My byline is: “Crazy enough to change the world.

Mutability. Change. Delta.

The concept of change is the fulcrum of the Gospel message.

Am I willing to look at myself in the mirror, accept who I am, (not) and commit to the hard work of change?

The Gospel message is about change. Changed hearts. Changed lives. Changed motivations. Changed intentions. Changed directions.

Without change– a life with Jesus becomes good information at best and good entertainment at worst.

Without change– the Gospel is devoid of value.

God changed the course of human history when He sent Jesus to die on a cross. He changed how he engaged humanity so you could change your life.

To anthropomorphize it, God changed in the hope that we would change.

Accepting Jesus is accepting that you need to change.

But I wonder how many people are actually open to change in their lives?

Am I open to change?

Are you?

Is change a part of your life? Or do you just talk about it, asking others to change, but you are too good for that?

Or are you afraid to appear weak, displaying a changed heart?

If my byline is “Crazy enough to change the world” that implies that I’m always on the lookout for people, organizations, groups who are willing to change.

Sadly, among Jesus followers, few seem open to change.

They refuse to accept who they can become, thus refuse to change.

Pride sets in, change becomes impossible, and we become “about the Gospel” without living into the Gospel.

Christian organizations would rather go out-of-business, accepting failure, than change.

Churches would rather reach a decreasing congregation in an increasing population than change.

This deeply saddens me.

Oh, that we might be a people changed by the Gospel.

Comments

2 responses to “Open to Change?”

  1. RayDeck3 Avatar

    That’s a good word, Adam.

    I had never thought about the interaction between change and the gospel. There is a really interesting relationship there.

    The observation you made about pride resulting in protection of the status quo I found particularly astute. The more I think about it, the more I think that humility and faith are the same thing. It takes humility to come to the conclusion: “I can’t change myself. I need someone greater than me.” Maybe… thinking outloud here… faith is the one-step-further of concluding that Jesus is the only one who can change my heart.

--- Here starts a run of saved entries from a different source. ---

(** X1. [AppendChildren] and [PrependChildren] applied to an existing
    node always return, and change nothing but that node's child list:
    the node store after the call is the old one with the [Child]
    header of that node replaced (its parent, kind, tag and attribute
    header are the old ones, and no other node object is written), the
    attribute arrays are the old ones, and the arrays of child
    references are the old ones followed by added ones.  So no [Parent]
    reference is written (the added children keep the parent they had),
    every attribute list is as before, and every slice of the old
    store, the argument slice included, keeps its elements. *)
Theorem AppendChildren_PrependChildren_touch_only_child_list h a nd cs :
  nodes h !! a = Some nd ->
  (exists s' h', AppendChildren cs (Some a) h = Ret tt h'
     /\ nodes h' = <[a := set_Child s' nd]> (nodes h)
     /\ aarr h' = aarr h
     /\ narr h `prefix_of` narr h'
     /\ (forall b, Parent <$> nodes h' !! b = Parent <$> nodes h !! b)
     /\ (forall b, b <> a -> nodes h' !! b = nodes h !! b)
     /\ (forall b, attributes h' b = attributes h b)
     /\ (forall s, wf_slice (narr h) s -> elems h' s = elems h s))
  /\ (exists s' h', PrependChildren cs (Some a) h = Ret tt h'
     /\ nodes h' = <[a := set_Child s' nd]> (nodes h)
     /\ aarr h' = aarr h
     /\ narr h `prefix_of` narr h'
     /\ (forall b, Parent <$> nodes h' !! b = Parent <$> nodes h !! b)
     /\ (forall b, b <> a -> nodes h' !! b = nodes h !! b)
     /\ (forall b, attributes h' b = attributes h b)
     /\ (forall s, wf_slice (narr h) s -> elems h' s = elems h s)).
Proof.
  intros Hnd. split.
  - destruct (AppendChildren_frame h a nd cs Hnd) as (s' & h' & E & Hn & Ha & Hp & _).
    exists s', h'. do 4 (split; [done|]). by eapply child_update_frame.
  - destruct (PrependChildren_frame h a nd cs Hnd) as (s' & h' & E & Hn & Ha & Hp & _).
    exists s', h'. do 4 (split; [done|]). by eapply child_update_frame.
Qed.
(** * Reconstruction-job service ([backend/app.py]): model and properties

    The service accepts image uploads, stores them under a per-job
    directory, queues a worker task that runs an external sparse
    reconstruction script and an optional splat-training script, and serves
    job status and result files.

    The Python module is embedded shallowly:
    - paths are [pathlib] paths: lists of components with the join, [name],
      [stem], [suffix], [resolve] and [str] operations of [PurePosixPath];
    - the file system is a tree of directories and files, addressed the way
      the operating system resolves a path (every traversed prefix must be
      a directory, [..] steps to the parent); there are no symbolic links;
    - a file holds either opaque bytes or a JSON document; [json.dumps]
      followed by [json.loads] is the identity on documents, and any other
      content is rejected by [json.loads];
    - Python code runs in a state-and-exception monad over a [world]: the
      file system, the dictionary bound to the local name [meta], the
      random source behind [uuid.uuid4], and the broker queue;
    - the two shell scripts are external: [subprocess.run] is a parameter
      that maps the command line and the current file system to the
      completed process and the file system it leaves, or to a launch
      failure.

    Strings are sequences of 8-bit characters; a non-ASCII literal is kept
    as its UTF-8 bytes. *)

From Stdlib Require Import ZArith NArith String Ascii List DecimalString Lia.
From stdpp Require Import gmap strings list fin_maps.

#[local] Set Warnings "-register-all,-abstract-large-number".
#[local] Open Scope string_scope.
#[local] Open Scope list_scope.

(* ================================================================== *)
(** * Part I: definitions *)
(* ================================================================== *)

(** ** String operations of Python's [str] used by the module *)

Module Str.

(** [s.replace(a, b)] for one-character [a] and [b]. *)
Fixpoint replace_char (a b : ascii) (s : string) : string :=
  match s with
  | EmptyString => EmptyString
  | String c s' => String (if Ascii.eqb c a then b else c) (replace_char a b s')
  end.

(** [needle in hay]. *)
Fixpoint contains (needle hay : string) : bool :=
  String.prefix needle hay
  || match hay with
     | EmptyString => false
     | String _ hay' => contains needle hay'
     end.

(** [s[-n:]]: the last [n] characters; Python reads [s[-0:]] as all of [s]. *)
Definition last_chars (n : nat) (s : string) : string :=
  if Nat.eqb n 0 then s
  else String.substring (String.length s - n) n s.

(** [s.rfind(a)], [None] standing for [-1]. *)
Fixpoint rfind (a : ascii) (s : string) : option nat :=
  match s with
  | EmptyString => None
  | String c s' =>
      match rfind a s' with
      | Some i => Some (S i)
      | None => if Ascii.eqb c a then Some 0 else None
      end
  end.

(** [s.split(a)]. *)
Fixpoint split_on (a : ascii) (s : string) : list string :=
  match s with
  | EmptyString => [EmptyString]
  | String c s' =>
      if Ascii.eqb c a then EmptyString :: split_on a s'
      else match split_on a s' with
           | [] => [String c EmptyString]
           | h :: t => String c h :: t
           end
  end.
(** Masking with [ones n << m] keeps exactly the bits [m .. m+n-1]. *)
Lemma testbit_land_field (x n m i : Z) :
  0 <= n -> 0 <= m -> 0 <= i ->
  Z.testbit (Z.land x (Z.shiftl (Z.ones n) m)) i =
  Z.testbit x i && (m <=? i) && (i <? m + n).
Proof.
  intros Hn Hm Hi.
  rewrite Z.land_spec, Z.shiftl_spec by lia.
  destruct (Z.leb_spec m i) as [Hle|Hlt].
  - rewrite Z.testbit_ones_nonneg by lia.
    destruct (Z.ltb_spec (i - m) n), (Z.ltb_spec i (m + n)); try lia;
      destruct (Z.testbit x i); reflexivity.
  - rewrite (Z.testbit_neg_r _ (i - m)) by lia.
    destruct (Z.testbit x i); reflexivity.
Qed.

Lemma testbit_wrap64 (x i : Z) :
  0 <= i -> Z.testbit (wrap64 x) i = Z.testbit x i && (i <? 64).
Proof.
  intros Hi. unfold wrap64.
  destruct (Z.ltb_spec i 64).
  - rewrite Z.mod_pow2_bits_low by lia. now rewrite andb_true_r.
  - rewrite Z.mod_pow2_bits_high by lia. now rewrite andb_false_r.
Qed.

(** Bit [i] of a handle built by [Make]. *)
Lemma testbit_Make (t g p i : Z) :
  is_u8 t -> is_u32 g -> is_u32 p -> 0 <= i ->
  Z.testbit (FdToken.Make t g p) i =
  if i <? 32 then Z.testbit p i
  else if i <? 56 then Z.testbit g (i - 32)
  else Z.testbit t (i - 56).
Proof.
  intros Ht Hg Hp Hi. unfold FdToken.Make.
  rewrite kPositionMask_ones, kGenerationMask_ones, kTypeMask_ones.
  change (FdToken.kPositionBits + FdToken.kGenerationBits) with 56.
  change FdToken.kPositionBits with 32.
  rewrite !Z.lor_spec, !testbit_land_field, !testbit_wrap64 by lia.
  rewrite !Z.shiftl_spec by lia.
  rewrite Z.land_spec, Z.testbit_ones_nonneg by lia.
  destruct (Z.ltb_spec i 32) as [H32|H32].
  - rewrite (Z.testbit_neg_r t), (Z.testbit_neg_r g) by lia.
    replace (0 <=? i) with true by (symmetry; apply Z.leb_le; lia).
    replace (i <? 32) with true by (symmetry; apply Z.ltb_lt; lia).
    cbn. now rewrite andb_true_r.
  - rewrite (testbit_high p 32 i) by (unfold is_u32 in Hp; lia).
    replace (32 <=? i) with true by (symmetry; apply Z.leb_le; lia).
    change (32 + 24) with 56. change (56 + 8) with 64.
    destruct (Z.ltb_spec i 56) as [H56|H56].
    + rewrite (Z.testbit_neg_r t) by lia.
      replace (i <? 64) with true by (symmetry; apply Z.ltb_lt; lia).
      cbn. now rewrite !andb_true_r, orb_false_r.
    + replace (56 <=? i) with true by (symmetry; apply Z.leb_le; lia).
      rewrite !andb_false_r, !andb_true_r. cbn.
      rewrite orb_false_r.
      destruct (Z.ltb_spec i 64) as [H64|H64].
      * now rewrite !andb_true_r, orb_false_r.
      * rewrite (testbit_high t 8) by (unfold is_u8 in Ht; lia).
        reflexivity.
Qed.
(** * GitHub Material Icons userscript: icon resolution, upstream record
      extraction and DOM reconciliation

    A shallow embedding of [scripts/fetch-icons.js]: the resolution functions
    [getFileIcon] and [getFolderIcon] of the generated userscript, the record
    extraction of [parseTypeScriptConfigs], and the reconciliation engine
    ([replaceIconForItem], [replaceIconForTreeItem], [replaceIcons] and the
    mutation-observer handler) over a model of the DOM. *)

From Stdlib Require Import Ascii.
From stdpp Require Import gmap strings list.

(** ** JavaScript values and property reads *)

Module Js.

(** The values the resolution functions can see: property reads on the
    mapping tables give a string (an own entry), [undefined], or a member
    inherited from [Object.prototype] (the tables are plain object literals);
    [x || null] adds [null]. *)
Inductive value :=
| Undefined
| Null
| Str (s : string)
| Inherited (k : string).

#[global] Instance value_eq_dec : EqDecision value.
Proof. solve_decision. Defined.

(** Property names every plain object inherits from [Object.prototype]. *)
Definition objectPrototypeKeys : list string :=
  [ "constructor"; "hasOwnProperty"; "isPrototypeOf"; "propertyIsEnumerable";
    "toLocaleString"; "toString"; "valueOf"; "__proto__";
    "__defineGetter__"; "__defineSetter__"; "__lookupGetter__";
    "__lookupSetter__" ].

(** JavaScript truthiness on these values: the empty string, [undefined] and
    [null] are falsy; functions and objects are truthy. *)
Definition truthy (v : value) : bool :=
  match v with
  | Str s => negb (bool_decide (s = ""))
  | Inherited _ => true
  | Undefined | Null => false
  end.

(** [o[k]] on a table whose own properties are the entries of [o]. *)
Definition get (o : gmap string string) (k : string) : value :=
  match o !! k with
  | Some s => Str s
  | None => if bool_decide (k ∈ objectPrototypeKeys) then Inherited k
            else Undefined
  end.

(** [x || null] for an optional string property [x]. *)
Definition orNull (x : option string) : value :=
  match x with
  | Some s => if truthy (Str s) then Str s else Null
  | None => Null
  end.

(** [s.split('.')]: always at least one segment. *)
Fixpoint split (sep : ascii) (s : string) : list string :=
  match s with
  | EmptyString => [EmptyString]
  | String c s' =>
      if bool_decide (c = sep) then EmptyString :: split sep s'
      else match split sep s' with
           | [] => [String c EmptyString]
           | p :: ps => String c p :: ps
           end
  end.

(** [parts.join('.')]. *)
Fixpoint join (sep : string) (parts : list string) : string :=
  match parts with
  | [] => ""
  | [p] => p
  | p :: ps => p +:+ sep +:+ join sep ps
  end.

(** [s.startsWith('.')]. *)
Definition startsWith (c : ascii) (s : string) : bool :=
  match s with
  | String c' _ => bool_decide (c' = c)
  | EmptyString => false
  end.

(** [s.substring(1)]. *)
Definition substring1 (s : string) : string :=
  match s with
  | String _ s' => s'
  | EmptyString => EmptyString
  end.

End Js.

(** ** Icon resolution ([getFileIcon], [getFolderIcon]) *)

Module Resolution.
Import Js.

    Great post. I’ll be thinking about this all day, I’m sure.

  2. Brandon Collins Avatar

    These observations are excellent. Encouraging and disheartening at the same time.

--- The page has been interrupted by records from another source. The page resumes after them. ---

(** Drop the leading whitespace of a text. *)
Fixpoint lstrip_space (t : list N) : list N :=
  match t with
  | [] => []
  | c :: rest => if isspace c then lstrip_space rest else t
  end.

(** Drop the trailing whitespace of a text. *)
Fixpoint rstrip_space (t : list N) : list N :=
  match t with
  | [] => []
  | c :: rest =>
      match rstrip_space rest with
      | [] => if isspace c then [] else [c]
      | d :: kept => c :: d :: kept
      end
  end.

(** [line.strip()]: whitespace off both ends. *)
Definition strip (line : list N) : list N :=
  rstrip_space (lstrip_space line).

(** The code points of a string of ASCII characters. *)
Definition codes (s : string) : list N :=
  N_of_ascii <$> list_ascii_of_string s.

(** The UTF-8 encoding of one code point: one byte below U+0080, two below
    U+0800, three below U+10000, four from there on. *)
Definition utf8_char (c : N) : string :=
  let byte (n : N) (rest : string) := String (ascii_of_N n) rest in
  (if c <? 0x80 then byte c EmptyString
   else if c <? 0x800 then
     byte (0xC0 + c / 0x40) (byte (0x80 + c mod 0x40) EmptyString)
   else if c <? 0x10000 then
     byte (0xE0 + c / 0x1000)
       (byte (0x80 + (c / 0x40) mod 0x40) (byte (0x80 + c mod 0x40) EmptyString))
   else
     byte (0xF0 + c / 0x40000)
       (byte (0x80 + (c / 0x1000) mod 0x40)
          (byte (0x80 + (c / 0x40) mod 0x40)
             (byte (0x80 + c mod 0x40) EmptyString))))%N.

(** The UTF-8 encoding of a text. *)
Fixpoint utf8 (t : list N) : string :=
  match t with
  | [] => EmptyString
  | c :: rest => String.append (utf8_char c) (utf8 rest)
  end.

(** [chars] used as a set of characters, as in [s.lstrip(chars)]. *)
Fixpoint mem (c : ascii) (chars : string) : bool :=
  match chars with
  | EmptyString => false
  | String d rest => if Ascii.eqb c d then true else mem c rest
  end.

(** Drop the longest prefix whose characters satisfy [p]. *)
Fixpoint lstrip_by (p : ascii -> bool) (s : string) : string :=
  match s with
  | EmptyString => EmptyString
  | String c rest => if p c then lstrip_by p rest else s
  end.

(** [s.lstrip(chars)] *)
Definition lstrip (chars : string) (s : string) : string :=
  lstrip_by (fun c => mem c chars) s.

(** Every character of [s] satisfies [p]. *)
Fixpoint all_chars (p : ascii -> bool) (s : string) : bool :=
  match s with
  | EmptyString => true
  | String c rest => p c && all_chars p rest
  end.

Definition first_char (s : string) : option ascii :=
  match s with
  | EmptyString => None
  | String c _ => Some c
  end.

(** [c * n] for a one-character string. *)
Fixpoint replicate_char (n : nat) (c : ascii) : string :=
  match n with
  | O => EmptyString
  | S k => String c (replicate_char k c)
  end.

Definition newline : string := String (ascii_of_nat 10) EmptyString.

End PyStr.

(** ** [seeker.py] *)

Module Seeker.

(** [return extension.lstrip(".")] *)
Definition sanitize_extension (extension : string) : string :=
  PyStr.lstrip "." extension.

End Seeker.

(** ** [wing.py] *)

(** *** The library objects the script uses *)

(** [queue.Queue]: the deque of pending items and the counter of items that
    were put and not yet acknowledged by [task_done]. *)
Module PyQueue.

Record t := Make { queue : list string; unfinished_tasks : Z }.

(** [queue.Queue()] *)
Definition new : t := Make [] 0.

(** [q.put(item)] on an unbounded queue: append, count the item. *)
Definition put (item : string) (q : t) : t :=
  Make (queue q ++ [item]) (unfinished_tasks q + 1).

(** [q.empty()] *)
Definition empty (q : t) : bool :=
  match queue q with
  | [] => true
  | _ :: _ => false
  end.

(** [q.get()], blocking and without timeout: [None] when the caller has to
    wait because nothing is queued, else the head and the queue without it. *)
Definition get (q : t) : option (string * t) :=
  match queue q with
  | [] => None
  | item :: rest => Some (item, Make rest (unfinished_tasks q))
  end.

(** [q.task_done()]: [None] stands for the [ValueError] raised when it is
    called more often than there were items. *)
Definition task_done (q : t) : option t :=
  let unfinished := (unfinished_tasks q - 1)%Z in
  if (unfinished <? 0)%Z then None else Some (Make (queue q) unfinished).

(** [q.join()] returns once the counter is zero, and waits until then. *)
Definition join_returns (q : t) : bool := (unfinished_tasks q =? 0)%Z.

End PyQueue.

Module Wing.

(** Failures of [open(filename, 'r')]: the subclasses of [OSError] that name
    the usual causes, and any other [OSError]. *)
Inductive os_error :=
| FileNotFoundError | PermissionError | IsADirectoryError | OtherOSError.

(** Failures of reading a file that did open: bytes that do not decode in
    the file's encoding, or an error of the device. *)
Inductive read_error := UnicodeDecodeError | ReadOSError.

(** What [open(filename, 'r')] and the iteration over the file do: [open]
    raises; or the file opens and the iteration raises after it has yielded
    some lines; or the iteration yields the lines of the file, each a text
    with its terminator, and stops. *)
Inductive file_outcome :=
| OpenRaises (e : os_error)
| ReadRaises (yielded : list (list N)) (e : read_error)
| Yields (file : list (list N)).

(** The files the process can see. *)
Definition filesystem := string -> file_outcome.

(** The exceptions that leave [load_urls_from_file]. *)
Inductive load_exception :=
| OpenFailed (e : os_error)
| ReadFailed (e : read_error).

(** Exceptions that [requests.get] and [raise_for_status] raise; all of them
    derive from [Exception]. *)
Inductive exn :=
| HTTPError | Timeout | ConnectionError | MissingSchema | InvalidURL
| OtherException.

(** What [requests.get(url, timeout=5)] does: return a response with a status
    code, or raise. *)
Inductive get_result :=
| Response (status_code : Z)
| Raises (e : exn).

(** [response.raise_for_status()]: client errors are 400 to 499, server
    errors 500 to 599. *)
Definition raise_for_status (status_code : Z) : option exn :=
  if ((400 <=? status_code) && (status_code <? 600))%Z
  then Some HTTPError else None.

Inductive stream := Stdout | Stderr.

(** *** [load_urls_from_file] and [get_queue] *)

(** [with open(filename, 'r') as file: return [line.strip() for line in file]].
    An exception raised while the comprehension runs leaves the function;
    the lines stripped so far are lost with it. *)
Definition load_urls_from_file (fs : filesystem) (filename : string)
  : load_exception + list (list N) :=
  match fs filename with
  | OpenRaises e => inl (OpenFailed e)
  | ReadRaises _ e => inl (ReadFailed e)
  | Yields file => inr (PyStr.strip <$> file)
  end.

(** [url_queue = queue.Queue(); for url in urls: url_queue.put(url)] *)
Definition get_queue (urls : list string) : PyQueue.t :=
  fold_left (fun url_queue url => PyQueue.put url url_queue) urls PyQueue.new.

(** *** [get_status], statement by statement *)

(** The exception, if any, that leaves the [try] block. *)
Definition try_block (net : get_result) : option exn :=
  match net with
  | Raises e => Some e
  | Response status_code => raise_for_status status_code
  end.

Inductive clause := ExceptHTTPError | ExceptException | Else.

Definition isinstance_HTTPError (e : exn) : bool :=
  match e with
  | HTTPError => true
  | _ => false
  end.

(** The clause of the [try] statement that runs: the first [except] whose
    class matches, or [else] when nothing was raised. *)
Definition select_clause (raised : option exn) : clause :=
  match raised with
  | None => Else
  | Some e => if isinstance_HTTPError e then ExceptHTTPError else ExceptException
  end.

(** The [write] of each clause: the stream and the text. *)
Definition clause_write (c : clause) (url : string) : stream * string :=
  match c with
  | ExceptHTTPError => (Stderr, "HTTP error occurred for " +:+ url +:+ PyStr.newline)
  | ExceptException => (Stderr, "Error occurred for " +:+ url +:+ PyStr.newline)
  | Else => (Stdout, "Successfully connected to " +:+ url +:+ PyStr.newline)
  end.

(** Where a worker thread stands in [get_status]; the local [url] is kept
    while it is bound. *)
Inductive worker_pc :=
| AtWhile                              (* while not q.empty(): *)
| AtGet                                (*     url = q.get() *)
| AtTry (url : string)                 (*     try: get, raise_for_status *)
| AtHandler (url : string) (c : clause) (*    except / except / else *)
| AtFinally (url : string)             (*     finally: q.task_done() *)
| Finished                             (* returned from get_status *)
| Died.                                (* an exception left get_status *)

(** Where the main thread stands in [check_website_status]. *)
Inductive main_pc :=
| Starting (n : nat)    (* for _ in range(4): n threads started so far *)
| AtQueueJoin           (* url_queue.join() *)
| Joining (n : nat)     (* for thread in threads: n threads joined so far *)
| Returned.

Record state := State {
  st_queue : PyQueue.t;                 (* the shared url_queue *)
  st_threads : list worker_pc;          (* threads, in the order started *)
  st_main : main_pc;
  st_out : list (stream * string)       (* the writes, oldest first *)
}.

(** What a step does, as seen from outside. *)
Inductive event :=
| EvStart (i : nat)
| EvRangeDone
| EvQueueJoined
| EvThreadJoined (i : nat)
| EvReturn
| EvEmpty (i : nat) (b : bool)
| EvGet (i : nat) (url : string)
| EvRequest (i : nat) (url : string) (net : get_result)
| EvWrite (i : nat) (c : clause) (url : string)
| EvTaskDone (i : nat)
| EvValueError (i : nat).

(** One scheduling decision: the main thread, or worker [i]; [net] is the
    network's answer and is consulted only when the worker is at its request. *)
Inductive action :=
| RunMain
| RunWorker (i : nat) (net : get_result).

Definition is_alive (pc : worker_pc) : bool :=
  match pc with
  | Finished | Died => false
  | _ => true
  end.

(** One step of worker [i]; [None] when the thread does not exist, has
    terminated, or is blocked in [q.get()]. *)
Definition get_status (s : state) (i : nat) (net : get_result)
  : option (event * state) :=
  let q := st_queue s in
  let pcs := st_threads s in
  pc ← pcs !! i;
  match pc with
  | AtWhile =>
      if PyQueue.empty q
      then Some (EvEmpty i true, State q (<[i:=Finished]> pcs) (st_main s) (st_out s))
      else Some (EvEmpty i false, State q (<[i:=AtGet]> pcs) (st_main s) (st_out s))
  | AtGet =>
      match PyQueue.get q with
      | None => None
      | Some (url, q') =>
          Some (EvGet i url, State q' (<[i:=AtTry url]> pcs) (st_main s) (st_out s))
      end
  | AtTry url =>
      let c := select_clause (try_block net) in
      Some (EvRequest i url net,
            State q (<[i:=AtHandler url c]> pcs) (st_main s) (st_out s))
  | AtHandler url c =>
      Some (EvWrite i c url,
            State q (<[i:=AtFinally url]> pcs) (st_main s)
                  (st_out s ++ [clause_write c url]))
  | AtFinally url =>
      match PyQueue.task_done q with
      | None =>
          Some (EvValueError i, State q (<[i:=Died]> pcs) (st_main s) (st_out s))
      | Some q' =>
          Some (EvTaskDone i, State q' (<[i:=AtWhile]> pcs) (st_main s) (st_out s))
      end
  | Finished | Died => None
  end.

(** One step of the main thread in [check_website_status]; [None] when it
    waits in [url_queue.join()] or [thread.join()], or has returned. *)
Definition check_website_status (s : state) : option (event * state) :=
  let q := st_queue s in
  let pcs := st_threads s in
  match st_main s with
  | Starting n =>
      if Nat.ltb n 4
      then Some (EvStart (length pcs),
                 State q (pcs ++ [AtWhile]) (Starting (S n)) (st_out s))
      else Some (EvRangeDone, State q pcs AtQueueJoin (st_out s))
  | AtQueueJoin =>
      if PyQueue.join_returns q
      then Some (EvQueueJoined, State q pcs (Joining 0) (st_out s))
      else None
  | Joining n =>
      match pcs !! n with
      | None => Some (EvReturn, State q pcs Returned (st_out s))
      | Some pc =>
          if is_alive pc then None
          else Some (EvThreadJoined n, State q pcs (Joining (S n)) (st_out s))
      end
  | Returned => None
  end.

Definition step (s : state) (a : action) : option (event * state) :=
  match a with
  | RunMain => check_website_status s
  | RunWorker i net => get_status s i net
  end.

(** A schedule, run from [s]: the events and the state reached, or [None]
    when the schedule picks a thread that cannot move. *)
Fixpoint run (s : state) (sched : list action) : option (list event * state) :=
  match sched with
  | [] => Some ([], s)
  | a :: rest =>
      match step s a with
      | None => None
      | Some (e, s1) =>
          match run s1 rest with
          | None => None
          | Some (es, s2) => Some (e :: es, s2)
          end
      end
  end.

(** The state in which [check_website_status(url_queue)] is entered. *)
Definition enter_check_website_status (url_queue : PyQueue.t) : state :=
  State url_queue [] (Starting 0) [].

(** *** [main] *)

(** What [main] has done when it reaches the pool: an exception left it, or
    [check_website_status] has been entered. *)
Inductive startup :=
| Uncaught (e : load_exception)
| Entered (s : state).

    On one hand, “Churches would rather reach a decreasing congregation in an increasing population than change.” On the other hand, humility is all it takes to be transformed by the gospel (even after we’re saved) and allow God to increase our ministries.

    I think Pride is a huge reason for lack of change in the church of America. Do you think another might be ignorance? Some people know they need to change, but what should we become? What will “fix our broken ministry”?

    Interested to hear some thoughts on this.